Freeman was booked into the Etowah County Detention Center on February 1.

She was released 36 hours after her arrest but her mugshot, which remains online, had already circulated and caused her emotional distress from public humiliation.

Although Freeman's charges were dropped, they have not been expunged; therefore, her case remains active on public record.

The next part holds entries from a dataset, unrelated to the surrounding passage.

(** The recursion of [execute_task], with the runs of the children given. *)
Lemma execute_node base pre post subs parent tid variables s0 s :
  let task := mkTaskSpec base pre post subs in
  match ts_for_each base with
  | Some _ => ts_for_each_abort_on_failure base <> Some true
  | None => True
  end ->
  (forall l, subs = Some l ->
     Forall (fun t => forall parent variables, polite (execute_task cfg env t parent None variables)) l) ->
  obtainable tid s0 s ->
  wp (execute_task cfg env task parent tid variables) (execute_post task tid s0)
    (fun _ s' => good s' /\ framed s0 s') s.
Proof.
  intros task Hab Hsubs Hs.
  set (children := fun id => match subs with
    | Some subs => Some (map (fun sub => (sub, execute_task cfg env sub (Some id) None None)) subs)
    | None => None
    end).
  assert (Hch : forall id l, children id = Some l -> forall t run, (t, run) ∈ l -> polite run).
  { intros id l. unfold children. destruct subs as [subs'|]; [|done]. intros [= E].
    apply (polite_children subs' id l); [by apply Hsubs|exact E]. }
  unfold execute_post, root_agent. cbn [execute_task]. fold task.
  change (ts_for_each task) with (ts_for_each base).
  apply wp_bind. eapply obtainable_polite; [exact Hs|apply polite_wait_unpaused| |done]. intros _ s1 Hs1.
  apply wp_bind. eapply wp_obtained; [exact Hs1|]. intros id s2 Ho2 Hid.
  destruct (ts_for_each base) as [var|] eqn:Hfe.
  - eapply wp_mono; [apply for_each_spec; [exact Ho2|]| |].
    + intros idx item. apply (polite_of_wp _ (fun _ _ _ => True)). intros s3 Hs3. apply wp_bind.
      eapply (obtainable_polite None s3); [by split; [|apply framed_refl]|apply polite_wait_unpaused| |done].
      intros _ s4 Hs4. apply wp_bind. eapply wp_obtained; [exact Hs4|]. intros iid s5 Ho5 _.
      eapply wp_mono; [apply (fun task H => mode_spec task iid (Some id) _ (children iid) s3 s5 Ho5 (Hch iid) H); reflexivity| |done].
      intros r s6 (? & ? & _). done.
    + intros r s' [Ho' Hr]. split_and!; [apply Ho'..|]. intros _. exists id, COMPLETED. split_and!; [done..|].
      unfold result_state. change (ts_for_each task) with (ts_for_each base). by rewrite Hfe.
    + intros e s' [[st Ho']|(Hflag & _)]; [by split; apply Ho'|done].
  - eapply wp_mono; [apply (mode_spec task id parent variables (children id) s0 s2 Ho2 (Hch id) Hfe)| |done].
    intros r s' (Hg & Hf & Hres). split_and!; [done..|]. intros Hna.
    destruct (Hres Hna) as (st & ? & ?). eauto.
Qed.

Her attorney, Martin Weinberg, filed a lawsuit against the Etowah County Sheriff’s office seeking an unspecified amount in damages.

Weinberg said:

“It’s just shameful you can go off somebody’s word that somebody’s pregnant."
"It’s easy to verify through a pregnancy test.”

He added:

“She’s still having people stop her and say, ‘Weren’t you charged with using drugs while pregnant?’”
“There is still embarrassment.”

The lawsuit alleged false imprisonment, defamation, and negligence by members of the Etowah County Sheriff’s Department.

It also alleged Freeman was on her period at the time of arrest, and she was denied access to feminine hygiene products while imprisoned.

There were no apologies for the misunderstanding. Instead, she was given a verbal threat.

After being released, Freeman was advised against getting pregnant and was told she could face additional charges if she became pregnant.

The news outlet noted that Fuller has been involved in “an obscene number of arrests for pregnant and postpartum women,”

Research by Pregnancy Justice (formerly known as National Advocates for Pregnant Women) found that more than 150 women–including Freeman–were arrested and prosecuted by Etowah County, more than any other county in Alabama state.

The lawsuit stated:

“The Sheriff’s department and its employees have been reckless in investigating in making arrests of women for chemical endangerment and then encouraging their prosecution,"

The Sheriff’s office has maintained that its policies involving chemical endangerment of a child are meant to protect children.

However, the policies actually cause more harm by subjecting children–including newborns–to separation anxiety from their parents.

Incarcerated expectant women in the country are often denied their basic needs and are twice as likely to experience miscarriage as the general population.

A medical expert told that:

“separation of mothers from their infants has adverse impacts on infant and child development with ramifications that stretch into adulthood.”